Des terrasses pour sauver la restauration

Des terrasses pour sauver la restauration
Développer des terrasses augmenterait l'espace disponible et ainsi accueillir plus de clients. (Photo : libre de droits)

AFFAIRES. Dès le 15 juin prochain, les restaurants pourront ouvrir leur salle à manger. La nouvelle réjouit la Chambre de commerce et d’industrie Nouvelle-Beauce (CCINB), Développement économique Nouvelle-Beauce (DENB) et la MRC de La Nouvelle-Beauce, mais le feu vert gouvernemental ne vient pas sans une multitude d’obligations.

En effet, notamment, les restaurants doivent être aménagés de façon à favoriser le maintien d’une distance physique de deux mètres entre les clients, à moins qu’il ne s’agisse d’occupants d’une même résidence privée, ou qu’une barrière physique permet de limiter la contagion.

Par conséquent, un comité de travail, dont la CCINB, DENB et la MRC font partie, s’est penché sur la mise en place d’un projet permettant aux restaurateurs de La Nouvelle-Beauce d’agrandir ou de créer une terrasse adjacente à leur restaurant.
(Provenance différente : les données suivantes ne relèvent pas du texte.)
(* ===== verification/ParallelProof.v ===== *)
(** * The concurrent checker: safety, progress and termination

    The invariant of [pstep]: every goroutine still has an answer to give
    within a known number of steps ([run_ok]), the answers given so far are
    those of the partitions ([sent_ok]), and the local variables of the caller
    follow from the answers it has received ([caller_ok]).  The number of
    steps left bounds every execution; while the caller has not returned, some
    step is possible. *)
From stdpp Require Import base gmap sets numbers sorting list relations.
From S2P Require Import Prelude Bitset Model Linearizability NodeList Checker ListSearch.
From S2P Require Import ListSearchProof CheckerProof Operations KvModel KvSpec Parallel.
Local Open Scope Z_scope.
Local Open Scope go_scope.

Section parallel_proof.
Context {V St : Type} (model : FullModel V St) (equiv : relation St) `{!ModelSpec model equiv}.
Context (history : list (list (entry V))) (computeInfo : bool) (timeout : Z).
Context (Hok : ∀ i h, history !! i = Some h → history_ok model h).
Implicit Types (c d : pstate V St) (g : goroutine V St) (h : list (entry V)) (m i : nat).
Abbreviation n := (length history).
Abbreviation lin h := (linearizable (Step model) h (Init model)).
Abbreviation pstep := (pstep model history computeInfo).
Abbreviation init := (@checkParallel_init V St history timeout).

(** ** What a goroutine answers *)

Definition partials_legal h (l : partials) : Prop :=
  partials_ok (zlen h / 2) (partial_linearization (Step model) h (Init model)) l.

(** The answer of [checkSingle], where [killed] says that the flag may have
    been seen. *)
Definition answer h (killed : Prop) (b : bool) (l : partials) : Prop :=
  (b = true → lin h) ∧ (b = false → killed ∨ ¬ lin h) ∧ partials_legal h l.

Lemma answer_mono h (P Q : Prop) b l : (P → Q) → answer h P b l → answer h Q b l.
Proof. unfold answer. intuition. Qed.

(** The loop answers within [m] iterations, however the flag is set. *)
Definition run_ok h m (headEntry : option loc) (s : search_st (V := V) (St := St)) : Prop :=
  ∀ kill, ∃ b l,
    checkSingle_loop model m computeInfo headEntry kill s = Ret (b, l) ∧
    answer h (∃ k, kill k = true) b l.

Lemma run_ok_init h :
  history_ok model h →
  ∃ headEntry s, checkSingle_init model h = Ret (headEntry, s) ∧
    run_ok h (search_fuel h) headEntry s.
Proof.
  intros Hh. destruct (checkSingle_start model h Hh) as (s & _ & Hs).
  exists (Some (length h)), s. split; [done|]. intros kill.
  destruct (checkSingle_result model equiv h Hh (search_fuel h) computeInfo kill) as (b & l & Hc & ?);
    [done|].
  exists b, l. split; [|done]. unfold checkSingle in Hc. by rewrite Hs in Hc.
Qed.

Lemma killed_iter headEntry s s' :
  checkSingle_iter model computeInfo headEntry true s ≠ Ret (inl s').
Proof.
  unfold checkSingle_iter, checkSingle_body. destruct s. intros Hit.
  destruct (load _ _) as [nd| |]; try discriminate Hit. cbn [obind] in Hit.
  destruct (n_next nd); [discriminate Hit|]. by destruct (call_ids _ _).
Qed.

(** One iteration leaves a loop with fewer iterations to go, or answers. *)
Lemma run_ok_step h m headEntry s (killed : bool) :
  run_ok h m headEntry s →
  ∃ m' r, m = S m' ∧ checkSingle_iter model computeInfo headEntry killed s = Ret r ∧
    match r with
    | inl s' => run_ok h m' headEntry s'
    | inr (b, l) => answer h (killed = true) b l
    end.
Proof.
  intros Hrun. destruct m as [|m].
  { by destruct (Hrun (λ _, false)) as (b & l & ? & _). }
  exists m. destruct (Hrun (λ _, killed)) as (b & l & Hloop & Hans). cbn [checkSingle_loop] in Hloop.
  destruct (checkSingle_iter _ _ _ _ _) as [[s'|[b' l']]| |] eqn:Hit; try discriminate Hloop.
  - exists (inl s'). split_and!; [done..|]. destruct killed.
    + by apply killed_iter in Hit.
    + intros kill. destruct (Hrun (λ k, match k with O => false | S k => kill k end)) as (b2 & l2 & Hl2 & Ha2).
      cbn [checkSingle_loop] in Hl2. rewrite Hit in Hl2. exists b2, l2. split; [done|].
      eapply answer_mono; [|done]. intros [[|k] Hk]; [done|by exists k].
  - exists (inr (b', l')). split_and!; [done..|]. simpl in Hloop. simplify_eq.
    eapply answer_mono; [|done]. by intros [_ ?].
Qed.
Ainsi, l’espace supplémentaire leur offrirait la possibilité d’accueillir plus de clients.

En outre, pendant l’été, la Régie des alcools, des courses et des jeux (RACJ) mettra de l’avant un assouplissement pour que les propriétaires de restaurants puissent modifier ou agrandir les lieux qu’ils utilisent, ou encore obtenir l’autorisation d’exploiter temporairement (avec l’accord de la municipalité) un permis d’alcool sur une terrasse. À cet égard, les vérifications des demandes effectuées seront accélérées.

Ce faisant, tous les restaurateurs désirant créer une nouvelle terrasse ou apporter une modification à une terrasse existante devront dans un premier temps en faire la demande auprès de sa municipalité. Cette demande devra être accompagnée d’un croquis des nouveaux lieux à exploiter. Les membres du comité croient cependant que cette mesure pourra soutenir les restaurateurs dans la relance de leur entreprise.

Deuxième béquille

Selon le comité, un autre problème réside dans la Prestation canadienne d’urgence (PCU) et la Prestation canadienne d’urgence pour les étudiants (PCUE), qui nuit aux efforts de reprises économiques dans la mesure où les bénéficiaires ne sont pas encouragées à retourner sur le marché du travail. « Les programmes de soutien ont été élaborés pour aider les employés mis à pied et non devenir un frein au travail », de préciser Nancy Labbé, directrice générale de la CCINB.